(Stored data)

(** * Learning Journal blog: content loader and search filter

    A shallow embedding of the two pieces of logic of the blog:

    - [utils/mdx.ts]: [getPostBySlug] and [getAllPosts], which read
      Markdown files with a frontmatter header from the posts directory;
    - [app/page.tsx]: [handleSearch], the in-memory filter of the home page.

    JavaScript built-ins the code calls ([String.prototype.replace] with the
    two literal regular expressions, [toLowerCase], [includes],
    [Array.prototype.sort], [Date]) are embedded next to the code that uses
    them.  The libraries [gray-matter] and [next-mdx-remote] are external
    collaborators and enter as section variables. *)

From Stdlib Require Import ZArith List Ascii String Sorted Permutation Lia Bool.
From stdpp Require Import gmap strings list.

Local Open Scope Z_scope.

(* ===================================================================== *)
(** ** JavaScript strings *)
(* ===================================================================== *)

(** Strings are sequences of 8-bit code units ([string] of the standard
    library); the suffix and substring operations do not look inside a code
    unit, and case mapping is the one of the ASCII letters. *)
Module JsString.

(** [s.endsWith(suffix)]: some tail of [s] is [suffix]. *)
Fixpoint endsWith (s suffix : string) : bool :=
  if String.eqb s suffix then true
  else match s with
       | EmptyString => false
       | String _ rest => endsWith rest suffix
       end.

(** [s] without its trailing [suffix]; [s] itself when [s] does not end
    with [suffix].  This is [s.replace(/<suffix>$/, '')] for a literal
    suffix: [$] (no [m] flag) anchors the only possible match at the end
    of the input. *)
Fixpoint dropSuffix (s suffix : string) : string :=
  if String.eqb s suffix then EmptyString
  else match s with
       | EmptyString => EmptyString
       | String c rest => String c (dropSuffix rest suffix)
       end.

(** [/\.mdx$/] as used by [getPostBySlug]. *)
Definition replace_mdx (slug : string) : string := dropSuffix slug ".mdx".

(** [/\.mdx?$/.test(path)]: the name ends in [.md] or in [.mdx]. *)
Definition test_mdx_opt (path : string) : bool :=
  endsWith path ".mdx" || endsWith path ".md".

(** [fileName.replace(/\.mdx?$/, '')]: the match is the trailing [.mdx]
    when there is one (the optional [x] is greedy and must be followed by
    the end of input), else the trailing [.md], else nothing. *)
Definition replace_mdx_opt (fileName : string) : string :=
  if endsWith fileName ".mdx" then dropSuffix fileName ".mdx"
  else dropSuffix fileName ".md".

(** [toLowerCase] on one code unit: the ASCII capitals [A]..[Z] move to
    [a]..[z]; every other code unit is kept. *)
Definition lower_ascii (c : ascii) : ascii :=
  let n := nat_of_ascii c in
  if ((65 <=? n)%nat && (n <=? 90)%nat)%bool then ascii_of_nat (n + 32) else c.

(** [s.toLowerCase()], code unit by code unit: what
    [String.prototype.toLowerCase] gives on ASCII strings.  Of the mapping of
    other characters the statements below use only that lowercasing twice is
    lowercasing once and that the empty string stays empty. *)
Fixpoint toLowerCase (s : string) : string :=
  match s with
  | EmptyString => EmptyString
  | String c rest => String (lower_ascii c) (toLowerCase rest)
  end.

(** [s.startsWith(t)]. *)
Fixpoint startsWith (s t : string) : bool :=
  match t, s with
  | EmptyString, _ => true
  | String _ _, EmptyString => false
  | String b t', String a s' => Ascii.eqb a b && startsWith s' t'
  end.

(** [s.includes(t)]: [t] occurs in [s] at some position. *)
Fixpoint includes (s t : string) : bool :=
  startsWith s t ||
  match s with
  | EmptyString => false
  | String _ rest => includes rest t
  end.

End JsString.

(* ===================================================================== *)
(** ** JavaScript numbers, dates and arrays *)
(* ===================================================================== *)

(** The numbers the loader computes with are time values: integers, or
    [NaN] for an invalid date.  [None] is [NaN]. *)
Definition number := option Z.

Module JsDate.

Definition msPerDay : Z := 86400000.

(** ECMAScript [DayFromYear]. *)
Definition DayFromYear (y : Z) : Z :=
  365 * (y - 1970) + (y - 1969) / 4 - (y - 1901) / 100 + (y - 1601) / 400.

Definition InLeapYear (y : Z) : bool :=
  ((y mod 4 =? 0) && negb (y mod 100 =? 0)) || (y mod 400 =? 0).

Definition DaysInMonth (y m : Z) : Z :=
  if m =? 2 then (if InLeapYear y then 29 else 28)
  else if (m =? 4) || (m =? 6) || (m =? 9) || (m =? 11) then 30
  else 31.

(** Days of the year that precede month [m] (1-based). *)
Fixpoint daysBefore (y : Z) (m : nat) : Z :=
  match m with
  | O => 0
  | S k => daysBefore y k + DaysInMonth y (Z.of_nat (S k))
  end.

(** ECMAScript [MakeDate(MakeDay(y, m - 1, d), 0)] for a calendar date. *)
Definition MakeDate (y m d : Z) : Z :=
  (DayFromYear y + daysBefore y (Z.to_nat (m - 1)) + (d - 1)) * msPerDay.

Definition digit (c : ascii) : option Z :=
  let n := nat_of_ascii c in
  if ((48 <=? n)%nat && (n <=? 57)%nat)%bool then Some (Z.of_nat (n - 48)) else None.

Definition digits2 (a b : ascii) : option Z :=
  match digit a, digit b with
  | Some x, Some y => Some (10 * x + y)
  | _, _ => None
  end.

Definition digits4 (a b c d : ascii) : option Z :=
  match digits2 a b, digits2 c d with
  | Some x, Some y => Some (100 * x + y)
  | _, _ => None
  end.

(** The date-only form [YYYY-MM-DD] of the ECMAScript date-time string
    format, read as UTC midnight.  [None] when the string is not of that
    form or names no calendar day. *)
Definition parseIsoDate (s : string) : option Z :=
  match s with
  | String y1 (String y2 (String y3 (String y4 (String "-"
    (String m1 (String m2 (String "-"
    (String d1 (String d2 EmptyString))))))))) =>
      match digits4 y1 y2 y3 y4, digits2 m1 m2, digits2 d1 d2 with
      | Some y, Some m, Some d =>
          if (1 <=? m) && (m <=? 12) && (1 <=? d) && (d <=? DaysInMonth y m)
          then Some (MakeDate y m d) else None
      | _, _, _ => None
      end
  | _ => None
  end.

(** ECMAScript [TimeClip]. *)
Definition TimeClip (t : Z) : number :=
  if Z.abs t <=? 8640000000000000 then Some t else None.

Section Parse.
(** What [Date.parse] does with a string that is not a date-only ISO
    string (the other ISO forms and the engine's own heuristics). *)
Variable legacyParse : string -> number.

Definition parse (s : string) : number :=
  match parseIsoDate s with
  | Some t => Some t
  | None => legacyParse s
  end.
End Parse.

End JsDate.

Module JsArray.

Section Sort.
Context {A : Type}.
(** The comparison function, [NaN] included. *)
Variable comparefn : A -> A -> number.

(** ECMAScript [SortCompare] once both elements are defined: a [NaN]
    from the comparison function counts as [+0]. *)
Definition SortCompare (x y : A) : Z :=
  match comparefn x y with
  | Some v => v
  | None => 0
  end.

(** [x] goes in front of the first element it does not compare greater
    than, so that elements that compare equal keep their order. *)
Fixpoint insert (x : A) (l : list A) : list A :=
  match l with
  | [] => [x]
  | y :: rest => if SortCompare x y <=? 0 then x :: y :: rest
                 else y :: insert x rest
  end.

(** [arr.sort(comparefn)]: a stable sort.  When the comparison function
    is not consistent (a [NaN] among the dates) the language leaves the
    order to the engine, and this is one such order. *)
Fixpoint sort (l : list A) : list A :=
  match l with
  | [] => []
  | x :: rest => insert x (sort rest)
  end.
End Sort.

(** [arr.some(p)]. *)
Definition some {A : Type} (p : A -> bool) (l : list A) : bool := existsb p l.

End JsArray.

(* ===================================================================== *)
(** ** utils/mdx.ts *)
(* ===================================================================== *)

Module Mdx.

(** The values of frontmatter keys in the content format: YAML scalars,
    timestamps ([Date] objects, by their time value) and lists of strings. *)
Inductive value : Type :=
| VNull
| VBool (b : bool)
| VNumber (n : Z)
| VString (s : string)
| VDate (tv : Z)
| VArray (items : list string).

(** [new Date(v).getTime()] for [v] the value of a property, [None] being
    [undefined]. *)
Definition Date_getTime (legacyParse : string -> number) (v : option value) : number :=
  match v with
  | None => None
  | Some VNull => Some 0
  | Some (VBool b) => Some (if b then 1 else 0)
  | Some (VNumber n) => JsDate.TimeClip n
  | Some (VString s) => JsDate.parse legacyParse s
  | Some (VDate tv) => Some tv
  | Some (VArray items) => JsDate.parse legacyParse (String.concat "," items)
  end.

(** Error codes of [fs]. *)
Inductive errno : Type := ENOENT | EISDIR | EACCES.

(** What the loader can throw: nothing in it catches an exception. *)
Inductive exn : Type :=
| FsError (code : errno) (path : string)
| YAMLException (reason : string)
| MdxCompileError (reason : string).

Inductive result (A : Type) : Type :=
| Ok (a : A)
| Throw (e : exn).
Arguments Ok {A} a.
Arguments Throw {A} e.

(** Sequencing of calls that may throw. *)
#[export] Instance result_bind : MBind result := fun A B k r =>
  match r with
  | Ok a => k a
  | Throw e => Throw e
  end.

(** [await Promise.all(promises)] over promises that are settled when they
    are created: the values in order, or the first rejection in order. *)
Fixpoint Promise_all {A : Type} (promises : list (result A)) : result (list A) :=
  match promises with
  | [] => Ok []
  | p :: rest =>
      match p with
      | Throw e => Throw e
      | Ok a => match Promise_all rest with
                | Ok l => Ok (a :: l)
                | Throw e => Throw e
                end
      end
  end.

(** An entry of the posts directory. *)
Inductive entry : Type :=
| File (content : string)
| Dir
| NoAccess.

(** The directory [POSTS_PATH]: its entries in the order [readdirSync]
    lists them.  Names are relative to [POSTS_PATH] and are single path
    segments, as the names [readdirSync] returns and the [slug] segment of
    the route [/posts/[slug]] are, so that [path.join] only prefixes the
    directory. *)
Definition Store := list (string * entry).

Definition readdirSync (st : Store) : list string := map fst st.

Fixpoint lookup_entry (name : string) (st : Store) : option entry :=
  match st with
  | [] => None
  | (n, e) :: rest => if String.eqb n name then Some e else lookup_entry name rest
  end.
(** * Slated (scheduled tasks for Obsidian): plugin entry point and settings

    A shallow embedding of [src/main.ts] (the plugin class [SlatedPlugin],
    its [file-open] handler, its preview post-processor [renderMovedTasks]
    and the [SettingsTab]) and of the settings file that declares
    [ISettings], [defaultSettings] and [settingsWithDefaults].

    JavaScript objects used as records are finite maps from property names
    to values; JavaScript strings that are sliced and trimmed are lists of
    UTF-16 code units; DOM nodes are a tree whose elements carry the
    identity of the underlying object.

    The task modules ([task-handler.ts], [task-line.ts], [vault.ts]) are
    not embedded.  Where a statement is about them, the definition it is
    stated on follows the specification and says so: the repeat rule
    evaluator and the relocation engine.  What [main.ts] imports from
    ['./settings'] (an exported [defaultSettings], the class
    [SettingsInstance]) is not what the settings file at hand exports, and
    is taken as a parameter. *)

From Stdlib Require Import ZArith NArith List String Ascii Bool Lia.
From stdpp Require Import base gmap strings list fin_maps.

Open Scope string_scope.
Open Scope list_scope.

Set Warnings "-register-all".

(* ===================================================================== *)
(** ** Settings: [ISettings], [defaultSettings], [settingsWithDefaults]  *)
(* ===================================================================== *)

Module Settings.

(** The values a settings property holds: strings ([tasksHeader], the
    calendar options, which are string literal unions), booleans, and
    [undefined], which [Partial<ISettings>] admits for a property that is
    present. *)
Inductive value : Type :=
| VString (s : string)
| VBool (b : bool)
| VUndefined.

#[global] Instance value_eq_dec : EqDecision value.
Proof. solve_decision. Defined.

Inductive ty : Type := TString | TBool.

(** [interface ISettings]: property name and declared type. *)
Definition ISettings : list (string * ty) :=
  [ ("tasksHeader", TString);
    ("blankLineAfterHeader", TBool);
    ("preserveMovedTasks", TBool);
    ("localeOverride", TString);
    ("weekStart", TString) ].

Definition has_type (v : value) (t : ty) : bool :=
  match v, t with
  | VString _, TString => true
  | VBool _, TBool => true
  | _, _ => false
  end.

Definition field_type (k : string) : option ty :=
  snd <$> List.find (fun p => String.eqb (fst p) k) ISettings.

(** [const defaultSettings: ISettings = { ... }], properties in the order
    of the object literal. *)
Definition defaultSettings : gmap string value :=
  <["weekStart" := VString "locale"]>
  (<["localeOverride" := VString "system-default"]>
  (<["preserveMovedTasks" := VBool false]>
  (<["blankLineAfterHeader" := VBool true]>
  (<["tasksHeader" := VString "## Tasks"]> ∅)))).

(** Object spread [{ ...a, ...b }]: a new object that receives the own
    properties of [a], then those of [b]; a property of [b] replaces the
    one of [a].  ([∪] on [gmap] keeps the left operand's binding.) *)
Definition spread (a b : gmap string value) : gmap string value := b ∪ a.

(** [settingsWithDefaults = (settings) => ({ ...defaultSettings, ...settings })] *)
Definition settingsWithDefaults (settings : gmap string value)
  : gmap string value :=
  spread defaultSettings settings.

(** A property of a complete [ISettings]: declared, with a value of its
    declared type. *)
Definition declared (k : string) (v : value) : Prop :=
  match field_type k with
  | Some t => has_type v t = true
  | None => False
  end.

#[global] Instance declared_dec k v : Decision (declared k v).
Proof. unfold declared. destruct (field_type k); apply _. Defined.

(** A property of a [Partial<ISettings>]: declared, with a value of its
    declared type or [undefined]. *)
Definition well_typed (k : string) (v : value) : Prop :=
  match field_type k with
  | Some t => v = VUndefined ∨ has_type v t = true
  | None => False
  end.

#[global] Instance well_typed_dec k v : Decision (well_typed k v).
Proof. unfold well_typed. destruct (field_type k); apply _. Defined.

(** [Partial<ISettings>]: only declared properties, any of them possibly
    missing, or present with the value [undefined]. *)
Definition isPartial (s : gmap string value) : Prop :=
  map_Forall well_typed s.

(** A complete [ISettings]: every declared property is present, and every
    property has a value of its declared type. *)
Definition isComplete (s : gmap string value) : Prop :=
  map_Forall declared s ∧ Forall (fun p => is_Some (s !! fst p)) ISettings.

* [Requirement]:
Collect each line of the entries that has the word "used", copying it in full.

* [Answer box]:
(** [/\.mdx$/] as used by [getPostBySlug]. *)
    JavaScript objects used as records are finite maps from property names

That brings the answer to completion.